* Work to be completed: Go to the line in the entries below that holds "(** The places" and repeat exactly from there through the line that holds "intros W. unfold count_of. split.", inclusive.

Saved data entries
────────────────────────────────────────

(** ** The initial class *)

Lemma initial_spec m : ms_wf m →
  ∃ c : state_class, initialStateClass scale ts env mode untimed m = Ok c ∧ class_wf c ∧
    (∃ l, enabledTransitions c = canonical (name_at ts <$> l) l) ∧ sc_marking c = m ∧ ∀ s, in_class c s ↔ ∃ s0, start_state m s0 ∧ wait_step s0 s.
Proof.
  intros Hm. set (en := enabled_list (count_of m)). set (en' := canonical (name_at ts <$> en) en).
  assert (en' ≡ₚ en) as Hp by (unfold en'; by rewrite canonical_Permutation by (by rewrite length_fmap)).
  set (z := create scale (name_at ts <$> en') (lo <$> en') (hi <$> en')).
  destruct (create_spec scale Hscale (name_at ts <$> en') (lo <$> en') (hi <$> en')) as (C1 & C2 & C3);
    [by rewrite !length_fmap|by rewrite !length_fmap| | |].
  { intros b (j & -> & _)%list_elem_of_fmap. apply lower_ok. }
  { intros b (j & E & _)%list_elem_of_fmap. by apply (upper_ok j). }
  fold z in C1, C2, C3. destruct (passes_spec en' z C1 C2) as (P1 & P2 & P3).
  assert (initialStateClass scale ts env mode untimed m = Ok (finish_class scale m en' z)) as E.
  { unfold initialStateClass. rewrite findEnabled_spec. cbn [res_bind]. unfold z, en', canonical. fold en. by destruct (canonicalOrder _). }
  exists (finish_class scale m en' z). split; [done|]. split; [by constructor|]. split; [by exists en|]. split; [done|]. intros s.
  assert (∀ c c' j, (∀ n, c n = c' n) → enabled_at c j = enabled_at c' j) as Hext.
  { intros c c' j E'. unfold enabled_at. destruct (ts !! j); [|done]. by apply enabled_counts_ext. }
  assert (∀ j, j ∈ en' ↔ enabled_at (count_of m) j = true) as Hin by (intros j; by rewrite Hp; apply elem_of_enabled).
  assert (∀ τ : nat → Z, in_zone z (λ k, τ (at_ en' k)) ↔ ∀ j, j ∈ en' → lo j <= τ j ∧ jle (Fin (τ j)) (hi j)) as Hz.
  { intros τ. rewrite C3. split.
    - intros H j [k Ek]%list_elem_of_lookup. specialize (H k (lo j) (hi j)). rewrite !list_lookup_fmap, Ek in H. unfold at_ in H. rewrite Ek in H. by apply H.
    - intros H k l u El Eu. rewrite list_lookup_fmap in El. rewrite list_lookup_fmap in Eu. destruct (en' !! k) as [j|] eqn:Ek; [|done]. simplify_eq/=.
      unfold at_. rewrite Ek. apply H. by eapply list_elem_of_lookup_2. }
  unfold in_class, finish_class. cbn [sc_marking firingDomain enabledTransitions]. rewrite P3. split.
  - intros (Hc & Hpos & δ & Hδ & Hin0). exists (TState (ts_counts s) (λ j, to_fire s j + δ)).
    pose proof (proj1 (Hz (λ j, to_fire s j + δ)) Hin0) as Hin1. cbn beta in Hin1. split.
    + split; cbn [ts_counts to_fire]; [done|]. intros j Hj. apply Hin1, Hin. by rewrite (Hext _ (ts_counts s)).
    + exists δ. cbn [ts_counts to_fire]. split_and!; [done|done|]. intros j Hj. split; [|lia].
      assert (0 <= to_fire s j); [|lia]. apply Hpos, Hin. by rewrite (Hext _ (ts_counts s)).
  - intros (s0 & [Hc Hin0] & δ & Hδ & Hcs & Ht). split; [intros n; by rewrite Hcs, Hc|].
    assert (∀ j, j ∈ en' → δ <= to_fire s0 j ∧ to_fire s j = to_fire s0 j - δ) as Ht'.
    { intros j Hj%Hin. apply Ht. by rewrite (Hext _ (count_of m)). }
    split; [intros j Hj; destruct (Ht' j Hj) as [? ->]; lia|]. exists δ. split; [done|].
    apply (Hz (λ j, to_fire s j + δ)). intros j Hj. destruct (Ht' j Hj) as [_ ->]. rewrite Z.sub_add. apply Hin0. rewrite (Hext _ (count_of m)); [by apply Hin|done].
Qed.
(* ===== verification/ClassKeys.v ===== *)
(** * The deduplication key of a class

    Classes with the same key have the same states: the clock order is a function of the marking,
    and the printed marking and zone determine the counts and the bounds. *)
From S2P Require Import Prelude.
From S2P Require Import CodePoints.
From S2P Require Import Net.
From S2P Require Import Transition.
From S2P Require Import MarkingState.
From S2P Require Import Dbm.
From S2P Require Import DbmZone.
From S2P Require Import Outcomes.
From S2P Require Import StateClass.
From S2P Require Import ClassSteps.
#[local] Open Scope Z_scope.

(** ** Sorted lists *)

Lemma fmap_inj_eq {A B} (f : A → B) (l1 l2 : list A) : (∀ x y, x ∈ l1 → y ∈ l2 → f x = f y → x = y) → f <$> l1 = f <$> l2 → l1 = l2.
Proof.
  revert l2. induction l1 as [|x l1 IH]; intros [|y l2] Hf E; try done. rewrite !fmap_cons in E. injection E as E1 E2. f_equal.
  - apply Hf; [left|left|done].
  - apply IH; [|done]. intros; apply Hf; [by right|by right|done].
Qed.

Lemma StronglySorted_weaken {A} (R R' : A → A → Prop) (l : list A) :
  (∀ x y, x ∈ l → y ∈ l → R x y → R' x y) → StronglySorted R l → StronglySorted R' l.
Proof.
  induction l as [|x l IH]; intros H Hs; [constructor|]. apply StronglySorted_inv in Hs as [Hs Hx]. constructor.
  - apply IH; [|done]. intros; apply H; [by right|by right|done].
  - rewrite Forall_forall in Hx. rewrite Forall_forall. intros y Hy. apply H; [left|by right|by apply Hx].
Qed.

Lemma StronglySorted_fmap_key {A B} (R : B → B → Prop) (f : A → B) (l : list A) :
  StronglySorted (λ x y, R (f x) (f y)) l → StronglySorted R (f <$> l).
Proof.
  induction 1 as [|x l _ IH Hx]; [constructor|]. rewrite fmap_cons. constructor; [done|]. rewrite Forall_forall in Hx. rewrite Forall_forall.
  intros y (z & -> & Hz)%list_elem_of_fmap. by apply Hx.
Qed.

(** One arrangement of a list is in code-point order of distinct keys. *)
Lemma sort_unique {A} (key : A → jsstr) (l1 l2 : list A) : l1 ≡ₚ l2 → (∀ x, x ∈ l1 → Forall unit16 (key x)) →
  (∀ x y, x ∈ l1 → y ∈ l1 → key x = key y → x = y) →
  StronglySorted (λ a b, code_point_le (key a) (key b)) l1 → StronglySorted (λ a b, code_point_le (key a) (key b)) l2 → l1 = l2.
Proof.
  intros Hp Hu Hi H1 H2. apply (fmap_inj_eq key); [intros x y Hx Hy; apply Hi; [done|by rewrite Hp]|].
  apply (StronglySorted_unique rank_le).
  - apply StronglySorted_fmap_key. eapply StronglySorted_weaken; [|exact H1]. intros x y Hx Hy. by rewrite rank_le_code_point_le by auto.
  - apply StronglySorted_fmap_key. eapply StronglySorted_weaken; [|exact H2]. intros x y Hx Hy. rewrite rank_le_code_point_le; [done|apply Hu; by rewrite Hp..].
  - by rewrite Hp.
Qed.

Lemma compare_sgn a b : Forall unit16 a → Forall unit16 b → Z.sgn (compareCodePoints a b) = - Z.sgn (compareCodePoints b a).
Proof. intros Ha Hb. rewrite !compareCodePoints_lex by done. apply lex_sgn_antisym. Qed.

(** ** The canonical order is sorted *)

Section Canonical.
Variable names : list jsstr.
Hypothesis Hnames : Forall (Forall unit16) names.
Definition nm (i : nat) : jsstr := default [] (names !! i).
Definition clock_le (a b : nat) : bool := (let c := compareCodePoints (nm a) (nm b) in if c =? 0 then Z.of_nat a - Z.of_nat b else c) <=? 0.

Lemma nm_unit16 i : Forall unit16 (nm i).
Proof.
  unfold nm. destruct (names !! i) eqn:E; [|constructor]. rewrite Forall_forall in Hnames. apply Hnames. by eapply list_elem_of_lookup_2.
Qed.
#[local] Hint Resolve nm_unit16 : core.
Lemma initial_ok : ∃ c, initialStateClass scale ts env mode untimed m0 = Ok c ∧ class_ok c ∧
  ∀ s, start_state scale ts env mode untimed m0 s → in_class c s.
Proof.
  destruct (initial_spec scale ts env mode untimed Hscale (no_mode _ _ _ _ Hnet) net_timings m0 (proj1 (no_initial _ _ _ _ Hnet)))
    as (c & E & W & (l & El) & Em & Hc).
  assert (∀ s, start_state scale ts env mode untimed m0 s → in_class c s) as Hstart.
  { intros s Hs. apply Hc. exists s. split; [done|]. apply wait_refl. intros j Hj. destruct Hs as [_ Hs]. destruct (Hs j Hj) as [H _].
    destruct (lower_ok scale ts untimed Hscale net_timings j). lia. }
  exists c. split; [done|]. split; [|done]. constructor; [done| | | |].
  - split; [rewrite El; apply canonical_sorted, (no_units _ _ _ _ Hnet)|rewrite Em; apply (no_initial _ _ _ _ Hnet)].
  - apply (in_class_full c (TState (count_of m0) (lower_at scale ts untimed))), Hstart. split; [done|]. intros j _. apply interval_inhabited.
  - intros s s' (s0 & H1 & H2)%Hc Hw. apply Hc. exists s0. split; [done|]. by eapply wait_trans.
  - intros s (s0 & H1 & H2)%Hc. eapply reach_wait; [by apply reach_start|done].
Qed.

(** The places of a successor's marking are those of the class or of the deposits. *)
Lemma fired_nonzero t o (c : jsstr → Z) n : inputs_wf (inputSpecs t) → (∀ n, 0 <= c n) → fired_counts env mode t o c n ≠ 0 →
  c n ≠ 0 ∨ ∃ d, d ∈ deposits o ∧ place_name (od_place d) = n.
Proof.
  intros Hwf Hc H. destruct (decide (c n = 0)) as [E|]; [|by left]. right. unfold fired_counts, intermediate_counts in H.
  pose proof (removed_bounds env mode t c n Hwf (Hc n)) as Hr. assert (removed env mode t c n = 0) as Er by lia. rewrite E, Er in H.
  assert (deposited (drained_counts env mode t c) o n ≠ 0) as Hd by (case_decide; lia). clear -Hd. unfold deposited in Hd.
  induction (deposits o) as [|d l IH]; [done|]. cbn [total_deposit foldr] in Hd. case_decide as E; [exists d; split; [left|done]|].
  destruct IH as (d' & ? & ?); [unfold total_deposit; lia|]. exists d'. split; [by right|done].
Qed.

Lemma counts_nonzero m n : ms_wf m → n ∈ (tokenCounts m).*1 ↔ count_of m n ≠ 0.
Proof.
  intros W. unfold count_of. split.
  - intros ([n' z] & -> & Hz)%list_elem_of_fmap. cbn [fst]. rewrite (elem_map_get n' z _ (wf_keys m W) Hz). apply (wf_counts m W) in Hz. cbn. lia.
  - intros H. destruct (map_get n (tokenCounts m)) eqn:E; [|done]. apply map_get_elem in E. by apply (list_elem_of_fmap_2 fst) in E.
Qed.
Lemma pre_at t i k b o nm j : t ∈ net_transitions net → map_get nm (flatIndex fn) = Some j →
  entry_at (preVector (flat_outcome i t k b o)) j = from_option requiredCount 0 (spec_of t nm) ∧
  drains (flat_outcome i t k b o) j = from_option drained_input false (spec_of t nm).
Proof. intros Ht Ej. apply (input_vectors_spec _ _ _ flat_ids); [done|done|]. by apply Hinputs. Qed.

Lemma enabledA_exact t i k b o c : t ∈ net_transitions net → (∀ n, 0 <= c n) →
  enabledA (state_of c) (flat_outcome i t k b o) = enabled_counts [] Ignore t c.
Proof.
  intros Ht Hc. apply eq_true_iff_eq. unfold enabledA, enabled_counts. rewrite !andb_true_iff, !forallb_elem.
  assert (∀ n r, can_take [] Ignore n r c = (r <=? c n)) as Hcan by (intros; unfold can_take, supplied; by rewrite bool_decide_eq_false_2 by apply not_elem_of_nil).
  assert (∀ qs, (∀ p, p ∈ qs → p ∈ flat_named net) → ∀ j, j ∈ ids (flatIndex fn) qs ↔ ∃ p, p ∈ qs ∧ map_get (place_name p) (flatIndex fn) = Some j) as Hids
    by (intros qs _ j; unfold ids; by rewrite list_elem_of_omap).
  assert (∀ P Q : Z → bool, (∀ z, 0 <= z → P z = Q z) → ∀ qs, (∀ p, p ∈ qs → p ∈ flat_named net) →
    (∀ j, j ∈ ids (flatIndex fn) qs → P (entry_at (state_of c) j) = true) ↔ ∀ p, p ∈ qs → Q (c (place_name p)) = true) as Hall.
  { intros P Q HPQ qs Hqs. split.
    - intros H p Hp. destruct (flat_named_id p (Hqs p Hp)) as [j Ej]. rewrite <- (at_state c _ j Ej), <- HPQ by (rewrite (at_state c _ j Ej); apply Hc).
      apply H, Hids; [done|]. by exists p.
    - intros H j (p & Hp & Ej)%Hids; [|done]. rewrite HPQ by (rewrite (at_state c _ j Ej); apply Hc). rewrite (at_state c _ j Ej). by apply H. }
  change (readIds (flat_outcome i t k b o)) with (ids (flatIndex fn) (reads t)). change (inhibitorIds (flat_outcome i t k b o)) with (ids (flatIndex fn) (inhibitors t)).
  rewrite (Hall (λ z, negb (z <? 1)) (λ z, 1 <=? z)), (Hall (λ z, z =? 0) (λ z, z <=? 0)).
  2,4: intros z Hz; apply eq_true_iff_eq; first [rewrite negb_true_iff, Z.ltb_ge, Z.leb_le|rewrite Z.eqb_eq, Z.leb_le]; lia.
  2,3: intros p Hp; apply (named_of_transition t); tauto.
  setoid_rewrite Hcan.
  enough ((∀ x, x ∈ seq 0 (length (state_of c)) → negb ((0 <? entry_at (preVector (flat_outcome i t k b o)) x) && (entry_at (state_of c) x <? entry_at (preVector (flat_outcome i t k b o)) x)) = true)
    ↔ ∀ s, s ∈ inputSpecs t → (requiredCount s <=? c (place_name (in_place s))) = true) as -> by tauto.
  destruct (Hinputs t Ht) as [Hd Hr]. rewrite Forall_forall in Hr. split.
  - intros H s Hs. destruct (flat_named_id (in_place s)) as [j Ej]; [apply (named_of_transition t); [done|left; by apply list_elem_of_fmap_2]|].
    assert (j < length (state_of c))%nat as Hj by (unfold state_of; rewrite length_fmap; by eapply id_lt; [apply flat_ids|reflexivity|]).
    specialize (H j). rewrite elem_of_seq in H. specialize (H ltac:(lia)). destruct (pre_at t i k b o _ j Ht Ej) as [E _]. rewrite (spec_of_elem t s) in E by done. cbn [from_option] in E.
    rewrite E, (at_state c _ j Ej) in H. specialize (Hr s Hs). apply negb_true_iff, andb_false_iff in H. rewrite !Z.ltb_ge in H. apply Z.leb_le. lia.
  - intros H x Hx%elem_of_seq. destruct (state_index c x) as (p & _ & Ex); [lia|]. destruct (pre_at t i k b o _ x Ht Ex) as [-> _]. rewrite (at_state c _ x Ex).
    destruct (spec_of t (place_name p)) as [s|] eqn:Es; [|done]. apply spec_of_Some in Es as [Hs <-]. cbn. apply negb_true_iff, andb_false_iff. right.
    apply Z.ltb_ge. specialize (H s Hs). by b2p.
Qed.
(* ===== verification/Elimination.v ===== *)
(** * The elimination computes a basis of the conservation laws

    Reference: the elimination of [computePInvariants] on exact integers, which gives up when a
    product or a difference leaves the safe integers. Where it does not give up, the computation on
    JavaScript numbers ends and agrees with it; and its zero rows are a basis of the vectors that
    every column of the incidence matrix annihilates. *)
From S2P Require Import Prelude.
From S2P Require Import Net.
From S2P Require Import Transition.
From S2P Require Import MarkingState.
From S2P Require Import StateClass.
From S2P Require Import FlatNet.
From S2P Require Import PInvariant.
From S2P Require Import Conservation.
#[local] Open Scope Z_scope.

(** ** The exact elimination *)

Definition zcell (m : list (list Z)) (i j : nat) : Z := entry_at (default [] (m !! i)) j.

Definition znormalize (row : list Z) : list Z :=
  let g := foldl (λ g x, Z.gcd g (Z.abs x)) 0 row in if 1 <? g then (λ x, Z.quot x g) <$> row else row.

Definition zcombine (a b : Z) (rx rp : list Z) : option (list Z) :=
  if forallb (λ y : Z * Z, safe_Z (a * y.1) && safe_Z (b * y.2) && safe_Z (a * y.1 - b * y.2)) (zip rx rp)
  then Some (zip_with (λ x y, a * x - b * y) rx rp) else None.

Definition zeliminate_row (pivotRow col : nat) (m : list (list Z)) (row : nat) : option (list (list Z)) :=
  if (row =? pivotRow)%nat || (zcell m row col =? 0) then Some m
  else r ← zcombine (zcell m pivotRow col) (zcell m row col) (default [] (m !! row)) (default [] (m !! pivotRow));
       Some (<[row := znormalize r]> m).

Definition zfind_pivot (m : list (list Z)) (P pivotRow col : nat) : option nat :=
  js_find (λ row, negb (zcell m row col =? 0)) (seq pivotRow (P - pivotRow)).

Definition zeliminate_column (P : nat) (x : list (list Z) * nat) (col : nat) : option (list (list Z) * nat) :=
  let '(m, pivotRow) := x in
  if (pivotRow <? P)%nat then
    match zfind_pivot m P pivotRow col with
    | None => Some (m, pivotRow)
    | Some pivot =>
        m ← iterate (zeliminate_row pivotRow col) (swap_rows m pivotRow pivot) (seq 0 P);
        Some (m, S pivotRow)
    end
  else Some (m, pivotRow).

Definition zaugmented (matrix : incidence_matrix) : list (list Z) :=
  imap (λ i row, row ++ unit_row (numPlaces matrix) i) (transposedIncidence matrix).

(** [None] when some value leaves the safe integers. *)
Definition exact_elimination (matrix : incidence_matrix) : option (list (list Z)) :=
  if forallb (forallb safe_Z) (transposedIncidence matrix)
  then x ← iterate (zeliminate_column (numPlaces matrix)) (zaugmented matrix, 0%nat) (seq 0 (numTransitions matrix)); Some x.1
  else None.

Lemma iterate_app {A} (f : A → nat → option A) l1 l2 a : iterate f a (l1 ++ l2) = iterate f a l1 ≫= λ a, iterate f a l2.
Proof. revert a. induction l1 as [|x l1 IH]; intros a; [done|]. cbn [iterate app]. destruct (f a x); [apply IH|done]. Qed.

(** ** Shapes *)

Definition shape (P n : nat) (m : list (list Z)) : Prop := length m = P ∧ ∀ row, row ∈ m → length row = n.

Lemma shape_row P n m i : shape P n m → (i < P)%nat → ∃ row, m !! i = Some row ∧ length row = n.
Proof.
  intros [Hl Hr] Hi. destruct (lookup_lt_is_Some_2 m i) as [row E]; [lia|]. exists row. split; [done|]. apply Hr. by eapply list_elem_of_lookup_2.
Qed.

Lemma zcell_insert P n m i j k row : shape P n m → (i < P)%nat → zcell (<[i := row]> m) j k = if decide (j = i) then entry_at row k else zcell m j k.
Proof.
  intros [Hl _] Hi. unfold zcell. case_decide as E; [subst; by rewrite list_lookup_insert_eq by lia|]. by rewrite list_lookup_insert_ne.
Qed.

Lemma shape_insert P n m i row : shape P n m → length row = n → shape P n (<[i := row]> m).
Proof.
  intros [Hl Hr] Hn. split; [by rewrite length_insert|]. intros row' H. apply list_elem_of_lookup in H as [k Hk].
  apply list_lookup_insert_Some in Hk as [(_ & <- & _)|[_ Hk]]; [done|]. apply Hr. by eapply list_elem_of_lookup_2.
Qed.

Lemma shape_swap P n m i j : shape P n m → shape P n (swap_rows m i j).
Proof.
  intros Hs. unfold swap_rows. destruct (m !! i) as [x|] eqn:Ei; [|done]. destruct (m !! j) as [y|] eqn:Ej; [|done].
  destruct Hs as [Hl Hr]. apply shape_insert; [apply shape_insert; [done|]|]; apply Hr; by eapply list_elem_of_lookup_2.
Qed.

Lemma zcell_swap P n m i j k x : shape P n m → (i < P)%nat → (j < P)%nat →
  zcell (swap_rows m i j) k x = zcell m (if decide (k = j) then i else if decide (k = i) then j else k) x.
Proof.
  intros Hs Hi Hj. destruct (shape_row P n m i Hs Hi) as (ri & Ei & Li), (shape_row P n m j Hs Hj) as (rj & Ej & Lj).
  unfold swap_rows. rewrite Ei, Ej. rewrite (zcell_insert P n) by (done || by apply shape_insert). rewrite (zcell_insert P n) by done.
  repeat case_decide; subst; unfold zcell; by rewrite ?Ei, ?Ej.
Qed.

(** ** Normalisation *)

Lemma gcd_fold_spec row g : 0 <= g → let d := foldl (λ g x, Z.gcd g (Z.abs x)) g row in 0 <= d ∧ (d | g) ∧ ∀ x, x ∈ row → (d | x).
Proof.
  revert g. induction row as [|y row IH]; intros g Hg; cbn [foldl]; [split_and!; [done|done|]; by intros x ?%not_elem_of_nil|].
  destruct (IH (Z.gcd g (Z.abs y)) (Z.gcd_nonneg _ _)) as (H0 & H1 & H2). split_and!; [done| |].
  - etrans; [exact H1|apply Z.gcd_divide_l].
  - intros x [->|Hx]%elem_of_cons; [|by apply H2]. apply Z.divide_abs_r. etrans; [exact H1|apply Z.gcd_divide_r].
Qed.

(** Normalising divides a row by a positive number. *)
Lemma znormalize_spec row : ∃ g, 0 < g ∧ length (znormalize row) = length row ∧ ∀ k, g * entry_at (znormalize row) k = entry_at row k.
Proof.
  unfold znormalize. set (g := foldl _ 0 row). destruct (Z.ltb_spec 1 g) as [Hg|]; [|exists 1; split_and!; [lia|done|intros; lia]].
  exists g. split_and!; [lia|by rewrite length_fmap|]. intros k. unfold entry_at. rewrite list_lookup_fmap. destruct (row !! k) as [x|] eqn:E; cbn; [|lia].
  destruct (gcd_fold_spec row 0 ltac:(lia)) as (_ & _ & H). fold g in H. destruct (H x) as [q ->]; [by eapply list_elem_of_lookup_2|].
  rewrite Z.quot_mul by lia. lia.
Qed.

Lemma zcombine_spec a b rx rp r : zcombine a b rx rp = Some r → length rx = length rp →
  length r = length rx ∧ ∀ k, entry_at r k = a * entry_at rx k - b * entry_at rp k.
Proof.
  unfold zcombine. case_match; [|done]. intros [= <-] Hl. split; [rewrite length_zip_with; lia|]. intros k. unfold entry_at. rewrite lookup_zip_with.
  destruct (rx !! k) as [x|] eqn:Ex; cbn.
  - destruct (lookup_lt_is_Some_2 rp k) as [y Ey]; [rewrite <- Hl; by eapply lookup_lt_Some|]. by rewrite Ey.
  - apply lookup_ge_None in Ex. rewrite (proj2 (lookup_ge_None rp k)) by lia. cbn. lia.
Qed.

Lemma sum_indicator n i z : (i < n)%nat → sum n (λ j, if decide (j = i) then z else 0) = z.
Proof. intros Hi. rewrite (sum_single n i) by (done || by intros j _ Hj; rewrite decide_False). by rewrite decide_True. Qed.

(** ** What the elimination keeps *)

Section Invariant.
Variables (P T : nat) (C : nat → nat → Z).
Implicit Types (m : list (list Z)).

Local Abbreviation n := (T + P)%nat.
Definition law_part m (i p : nat) : Z := zcell m i (T + p).

(** The rows record how they combine the rows of the incidence matrix, are independent, and span. *)
Record combos m : Prop := {
  cb_shape : shape P n m;
  cb_trace : ∀ i t, (i < P)%nat → (t < T)%nat → zcell m i t = sum P (λ p, law_part m i p * C t p);
  cb_independent : ∀ k, (∀ p, (p < P)%nat → sum P (λ i, k i * law_part m i p) = 0) → ∀ i, (i < P)%nat → k i = 0;
  cb_span : ∀ y, ∃ d k, d ≠ 0 ∧ ∀ p, (p < P)%nat → d * y p = sum P (λ i, k i * law_part m i p)
}.

(** Replacing row [i] by a multiple [a/g], [a] not zero, plus a multiple of another row. *)
Definition row_op m m' (i r : nat) (a b g : Z) : Prop :=
  a ≠ 0 ∧ g ≠ 0 ∧ i ≠ r ∧ (i < P)%nat ∧ (r < P)%nat ∧ shape P n m' ∧
  (∀ x, (x < n)%nat → g * zcell m' i x = a * zcell m i x - b * zcell m r x) ∧
  ∀ j x, j ≠ i → zcell m' j x = zcell m j x.

Lemma row_op_combos m m' i r a b g : combos m → row_op m m' i r a b g → combos m'.
Proof.
  intros [Hs Ht Hi Hp] (Ha & Hg & Hne & Li & Lr & Hs' & Hrow & Hother). unfold law_part in *.
  assert (∀ p, (p < P)%nat → g * zcell m' i (T + p) = a * zcell m i (T + p) - b * zcell m r (T + p)) as Hlaw by (intros; apply Hrow; lia).
  constructor; unfold law_part; [done| | |].
  - intros j t Hj Hlt. destruct (decide (j = i)) as [->|E].
    + apply (Z.mul_reg_l _ _ g Hg). rewrite Hrow, !Ht, <- !sum_scale, <- sum_sub by lia.
      apply sum_ext. intros p Hpp. transitivity (g * zcell m' i (T + p) * C t p); [rewrite (Hlaw p Hpp)|]; ring.
    + rewrite Hother, Ht by done. apply sum_ext. intros p _. by rewrite Hother.
  - intros k Hk. set (k' := λ j, g * k j + (if decide (j = i) then (a - g) * k i else 0) + (if decide (j = r) then - b * k i else 0)).
    assert (∀ j, (j < P)%nat → k' j = 0) as Hk'.
    { apply Hi. intros p Hpp. specialize (Hk p Hpp).
      transitivity (g * sum P (λ j, k j * zcell m' j (T + p))); [|by rewrite Hk; lia].
      rewrite <- sum_scale.
      transitivity (sum P (λ j, g * (k j * zcell m' j (T + p)) + (if decide (j = i) then a * k i * zcell m i (T + p) - k i * (g * zcell m' i (T + p)) else 0)
        + (if decide (j = r) then - b * k i * zcell m r (T + p) else 0))).
      - apply sum_ext. intros j Hj. unfold k'. repeat case_decide; subst; try done; rewrite ?(Hother j) by done; try lia. rewrite (Hother r) by done. lia.
      - rewrite !sum_add, !sum_indicator by done. rewrite (Hlaw p Hpp). lia. }
    assert (k i = 0) as Eki.
    { pose proof (Hk' i Li) as E. unfold k' in E. rewrite decide_True, decide_False in E by done. nia. }
    intros j Hj. destruct (decide (j = i)) as [->|E]; [done|]. pose proof (Hk' j Hj) as F. unfold k' in F. rewrite decide_False in F by done.
    rewrite Eki in F. case_decide; nia.
  - intros y. destruct (Hp y) as (d & k & Hd & Hy).
    exists (a * d), (λ j, a * k j + (if decide (j = i) then (g - a) * k i else 0) + (if decide (j = r) then b * k i else 0)). split; [nia|].
    intros p Hpp. rewrite <- Z.mul_assoc, (Hy p Hpp), <- sum_scale.
    transitivity (sum P (λ j, a * (k j * zcell m j (T + p)) + (if decide (j = i) then k i * (g * zcell m' i (T + p)) - a * k i * zcell m i (T + p) else 0)
        + (if decide (j = r) then b * k i * zcell m r (T + p) else 0))).
    + rewrite !sum_add, !sum_indicator by done. rewrite (Hlaw p Hpp). lia.
    + apply sum_ext. intros j Hj. repeat case_decide; subst; try done; rewrite ?(Hother j) by done; try lia. rewrite (Hother r) by done. lia.
Qed.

────────────────────────────────────────

* Written response:
(** The places of a successor's marking are those of the class or of the deposits. *)
Lemma fired_nonzero t o (c : jsstr → Z) n : inputs_wf (inputSpecs t) → (∀ n, 0 <= c n) → fired_counts env mode t o c n ≠ 0 →
  c n ≠ 0 ∨ ∃ d, d ∈ deposits o ∧ place_name (od_place d) = n.
Proof.
  intros Hwf Hc H. destruct (decide (c n = 0)) as [E|]; [|by left]. right. unfold fired_counts, intermediate_counts in H.
  pose proof (removed_bounds env mode t c n Hwf (Hc n)) as Hr. assert (removed env mode t c n = 0) as Er by lia. rewrite E, Er in H.
  assert (deposited (drained_counts env mode t c) o n ≠ 0) as Hd by (case_decide; lia). clear -Hd. unfold deposited in Hd.
  induction (deposits o) as [|d l IH]; [done|]. cbn [total_deposit foldr] in Hd. case_decide as E; [exists d; split; [left|done]|].
  destruct IH as (d' & ? & ?); [unfold total_deposit; lia|]. exists d'. split; [by right|done].
Qed.

Lemma counts_nonzero m n : ms_wf m → n ∈ (tokenCounts m).*1 ↔ count_of m n ≠ 0.
Proof.
  intros W. unfold count_of. split.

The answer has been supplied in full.